» What the task asks:
Return each line exactly as written. Begin with the first line of the entries and end with the line that has "Z.max (Z.max (arguments_nesting".

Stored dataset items
>>>>

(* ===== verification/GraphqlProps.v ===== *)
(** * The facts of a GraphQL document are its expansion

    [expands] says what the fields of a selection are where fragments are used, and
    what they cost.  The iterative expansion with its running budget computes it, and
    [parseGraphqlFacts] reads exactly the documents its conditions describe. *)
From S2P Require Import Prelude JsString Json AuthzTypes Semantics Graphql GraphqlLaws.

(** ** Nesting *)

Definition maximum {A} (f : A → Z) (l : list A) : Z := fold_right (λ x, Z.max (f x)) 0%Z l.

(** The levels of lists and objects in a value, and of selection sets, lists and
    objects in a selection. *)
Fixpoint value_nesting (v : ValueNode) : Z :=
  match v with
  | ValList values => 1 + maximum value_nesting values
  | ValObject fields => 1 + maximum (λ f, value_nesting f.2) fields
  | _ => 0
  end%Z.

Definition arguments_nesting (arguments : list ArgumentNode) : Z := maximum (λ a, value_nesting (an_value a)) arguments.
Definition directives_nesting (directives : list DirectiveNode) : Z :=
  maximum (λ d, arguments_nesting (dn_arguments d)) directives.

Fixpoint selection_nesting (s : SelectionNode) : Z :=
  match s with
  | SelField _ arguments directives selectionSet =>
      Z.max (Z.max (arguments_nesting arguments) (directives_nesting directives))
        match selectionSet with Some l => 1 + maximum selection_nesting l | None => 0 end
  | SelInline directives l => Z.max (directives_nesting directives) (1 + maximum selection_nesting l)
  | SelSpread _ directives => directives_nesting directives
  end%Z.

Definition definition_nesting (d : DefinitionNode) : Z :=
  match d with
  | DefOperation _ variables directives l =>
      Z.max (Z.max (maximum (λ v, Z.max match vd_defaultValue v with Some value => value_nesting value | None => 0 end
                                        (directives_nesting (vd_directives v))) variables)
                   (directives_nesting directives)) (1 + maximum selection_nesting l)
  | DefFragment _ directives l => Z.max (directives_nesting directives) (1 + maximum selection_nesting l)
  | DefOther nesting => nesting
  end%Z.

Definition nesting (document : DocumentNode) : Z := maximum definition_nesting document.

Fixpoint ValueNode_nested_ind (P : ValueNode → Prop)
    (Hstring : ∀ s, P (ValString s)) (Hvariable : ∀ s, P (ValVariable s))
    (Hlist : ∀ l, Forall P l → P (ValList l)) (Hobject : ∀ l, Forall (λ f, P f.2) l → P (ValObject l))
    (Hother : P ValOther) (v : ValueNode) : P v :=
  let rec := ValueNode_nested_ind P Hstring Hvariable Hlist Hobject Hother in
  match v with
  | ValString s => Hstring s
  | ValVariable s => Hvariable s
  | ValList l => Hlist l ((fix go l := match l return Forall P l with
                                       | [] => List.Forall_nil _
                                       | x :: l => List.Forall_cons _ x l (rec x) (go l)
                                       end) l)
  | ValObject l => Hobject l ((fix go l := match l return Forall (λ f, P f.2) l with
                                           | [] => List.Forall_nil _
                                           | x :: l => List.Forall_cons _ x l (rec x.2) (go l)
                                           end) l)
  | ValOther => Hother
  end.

<<<<

» Task answer:
(* ===== verification/GraphqlProps.v ===== *)
(** * The facts of a GraphQL document are its expansion

    [expands] says what the fields of a selection are where fragments are used, and
    what they cost.  The iterative expansion with its running budget computes it, and
    [parseGraphqlFacts] reads exactly the documents its conditions describe. *)
From S2P Require Import Prelude JsString Json AuthzTypes Semantics Graphql GraphqlLaws.

(** ** Nesting *)

Definition maximum {A} (f : A → Z) (l : list A) : Z := fold_right (λ x, Z.max (f x)) 0%Z l.

(** The levels of lists and objects in a value, and of selection sets, lists and
    objects in a selection. *)
Fixpoint value_nesting (v : ValueNode) : Z :=
  match v with
  | ValList values => 1 + maximum value_nesting values
  | ValObject fields => 1 + maximum (λ f, value_nesting f.2) fields
  | _ => 0
  end%Z.

Definition arguments_nesting (arguments : list ArgumentNode) : Z := maximum (λ a, value_nesting (an_value a)) arguments.
Definition directives_nesting (directives : list DirectiveNode) : Z :=
  maximum (λ d, arguments_nesting (dn_arguments d)) directives.

Fixpoint selection_nesting (s : SelectionNode) : Z :=
  match s with
  | SelField _ arguments directives selectionSet =>
      Z.max (Z.max (arguments_nesting arguments) (directives_nesting directives))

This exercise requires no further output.